(* ===== verification/HaloCost.v ===== *)
(** * HALO's cost model and tuning (runtime/optimizer/halo.py, runtime/data_profile_utils.py)

    The costs HALO gives the DP scheduler (model sizes, execution, model
    switches, cache effects), the query plans it reads from data profiles, and
    the weights it derives from the shape of the graph and the worker group.
    [math.sqrt] is correctly rounded and modelled as such; [math.log2] and
    [float(str)] are parameters.  A sum over a Python set is written in the
    order of the keys: its terms are small integers, so that the order does
    not matter. *)

From Stdlib Require Import Ascii.
From S2P Require Import Prelude PyFloat PyDict PyValue PyString RuntimeGraph Cost HaloDp.

(** Decimal literals. *)
Definition lit (digits scale : Z) : f64 := int_truediv digits scale.

(** ** Data profiles (data_profile_models.py) *)

Module DataProfileCostEstimate.
Record t := mk {
plan_id : string;
description : option string;
raw_cost : f64;
estimated_rows : option Z;
estimated_files : option Z;
total_size_bytes : option Z;
avg_file_size_bytes : option f64;
footprints : dict string Z;
explain_json : val;
}.
End DataProfileCostEstimate.

Module DataProfileResultRow.
Record t := mk {
node_id : string;
raw_node_id : string;
query_name : string;
table : string;
cost_estimates : list DataProfileCostEstimate.t;
}.
End DataProfileResultRow.

Definition data_profile_key_for_node_query (node_id query_name : string) : string :=
  "data_profile::" +:+ node_id +:+ "::" +:+ query_name.

(** [coerce_data_profile_footprints] on integer weights. *)
Definition coerce_data_profile_footprints (value : dict string Z) : dict string Z :=
  filter (λ kw, (0 < kw.2)%Z) value.

(** ** Model sizes *)

(** [MODEL_SIZE] with lower-case names. *)
Definition model_size_lookup : dict string f64 :=
  [("stabilityai/stable-diffusion-xl-base-1.0", lit 35 10);
   ("stabilityai/stable-diffusion-3.5-medium", lit 25 10);
   ("stabilityai/stable-diffusion-3.5-large", lit 81 10);
   ("meta-llama/llama-3.2-3b-instruct", lit 3 1);
   ("tongyi-mai/z-image-turbo", lit 6 1);
   ("baai/bge-small-en-v1.5", lit 33 1000)].

(** [(?:[\s_-]?)(billion|bn|b|m)], ignoring case. *)
Fixpoint find_unit (units : list string) (l : list ascii) : option string :=
  match units with
  | [] => None
  | u :: units' =>
      match starts_with (chars u) (lower_ascii <$> l) with
      | Some _ => Some u
      | None => find_unit units' l
      end
  end.

Definition is_separator (c : ascii) : bool := (is_space c || (ascii_code c =? 95)%N || (ascii_code c =? 45)%N)%bool.

Definition suffix_unit (l : list ascii) : option string :=
  let units := ["billion"; "bn"; "b"; "m"] in
  match l with
  | c :: l' => if is_separator c
               then match find_unit units l' with Some u => Some u | None => find_unit units l end
               else find_unit units l
  | [] => None
  end.

(** [(\d+(?:\.\d+)?)] and the unit, after the dash. *)
Definition suffix_at (l : list ascii) : option (Z * Z * string) :=
  let '(whole, rest) := span is_digit l in
  match whole with
  | [] => None
  | _ =>
      let with_frac :=
        match rest with
        | c :: rest' =>
            if (ascii_code c =? 46)%N then
              let '(frac, rest'') := span is_digit rest' in
              match frac with
              | [] => None
              | _ => u ← suffix_unit rest''; Some (digits_value (whole ++ frac), (10 ^ Z.of_nat (length frac))%Z, u)
              end
            else None
        | [] => None
        end in
      match with_frac with
      | Some r => Some r
      | None => u ← suffix_unit rest; Some (digits_value whole, 1%Z, u)
      end
  end.

(** [.+-] is greedy: the last dash of the line that is followed by a size and
    is not the first character of the line; lines are tried in order. *)
Fixpoint search_suffix (line_start : bool) (best : option (Z * Z * string)) (l : list ascii) :
    option (Z * Z * string) :=
  match l with
  | [] => best
  | c :: l' =>
      if (ascii_code c =? 10)%N
      then match best with Some r => Some r | None => search_suffix true None l' end
      else
        let here := if ((ascii_code c =? 45)%N && negb line_start)%bool then suffix_at l' else None in
        search_suffix false (match here with Some r => Some r | None => best end) l'
  end.

(** [_model_size_b] *)
Definition model_size_b (node : Node.t) : result f64 :=
  let missing := Err (ValueError "Halo model size resolution requires a non-empty model name.") in
  match Node.model node with
  | None => missing
  | Some model_name =>
      let normalized := strip model_name in
      if (String.eqb model_name "" || String.eqb normalized "")%bool then missing
      else
        match dget (lower normalized) model_size_lookup with
        | Some size => Ok size
        | None =>
            match search_suffix true None (chars normalized) with
            | Some (digits, scale, unit_) =>
                let raw := decimal_float digits scale in
                Ok (if String.eqb unit_ "m" then fdiv raw (of_Z 1000) else raw)
            | None => Err (ValueError "Halo model size is unknown")
            end
        end
  end.

(** ** The optimizer's state *)

(** The cost parameters that tuning writes and the row count of the graph;
    the others are constants. *)
Module HaloState.
Record t := mk {
model_init_sec_per_b : f64;
llm_base_sec_per_b : f64;
llm_input_sec : f64;
db_input_sec : f64;
input_query_count : Z;
}.
(** [__init__] *)
Definition initial : t := mk (lit 75 100) (lit 25 100) (lit 15 100) (lit 5 100) 1.
End HaloState.

Definition default_model_size_b : f64 := of_Z 20.
Definition DEFAULT_TIMEOUT_SECONDS : Z := 600.

(** [float(z)] of an integer. *)
Definition float_of_int (z : Z) : result f64 := if is_finite (of_Z z) then Ok (of_Z z) else Err OverflowError.

(** ** Costs *)

Section costs.
Context (to_float : val → option f64) (float_of_string : string → option f64).
Context (h : HaloState.t).

(** [len(entry["values"]) if entry["kind"] == "literal" else ...] *)
Definition literal_count (entry : val) : result Z :=
match entry with
| VDict d =>
    kind ← dindex (KeyError "kind") "kind" d;
    if bool_decide (kind = VStr "literal") then
      values ← dindex (KeyError "values") "values" d;
      match values with
      | VList l | VTuple l => Ok (Z.of_nat (length l))
      | VDict d => Ok (Z.of_nat (length d))
      | VStr s => Ok (Z.of_nat (py_len s))
      | _ => Err (TypeError "object has no len()")
      end
    else Ok (HaloState.input_query_count h)
| _ => Err (TypeError "indices must be integers")
end.

(** [_python_row_count] *)
Definition python_row_count (raw : dict string val) : result Z :=
match vget "row_count" raw with
| VInt n => Ok n
| _ =>
    match vget "plan" raw with
    | VList plan =>
        counts ← mapR literal_count plan;
        Ok (foldr Z.max 1%Z counts)
    | _ => Ok (Z.max 1 (HaloState.input_query_count h))
    end
end.

(** [_python_exec_cost] *)
Definition python_exec_cost (node : Node.t) : result f64 :=
let raw := Node.raw node in
let hinted (expected : result f64) :=
  expected ← expected; rows ← python_row_count raw; rows ← float_of_int rows; Ok (fmul expected rows) in
match vget "expected_runtime_s" raw with
| VInt z => hinted (float_of_int z)
| VFloat x => hinted (Ok x)
| _ =>
    timeout ← (match vget "timeout_s" raw with
               | VInt z => float_of_int z
               | VBool b => Ok (of_Z (if b then 1 else 0))
               | VFloat x => Ok x
               | _ => Ok (of_Z DEFAULT_TIMEOUT_SECONDS)
               end);
    Ok (fmul (lit 5 100) timeout)
end.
________________________________________
◆ Exercise objective: Take each line above that holds the string "ValueError" and copy it.

◆ Response to the task:
  let missing := Err (ValueError "Halo model size resolution requires a non-empty model name.") in
            | None => Err (ValueError "Halo model size is unknown")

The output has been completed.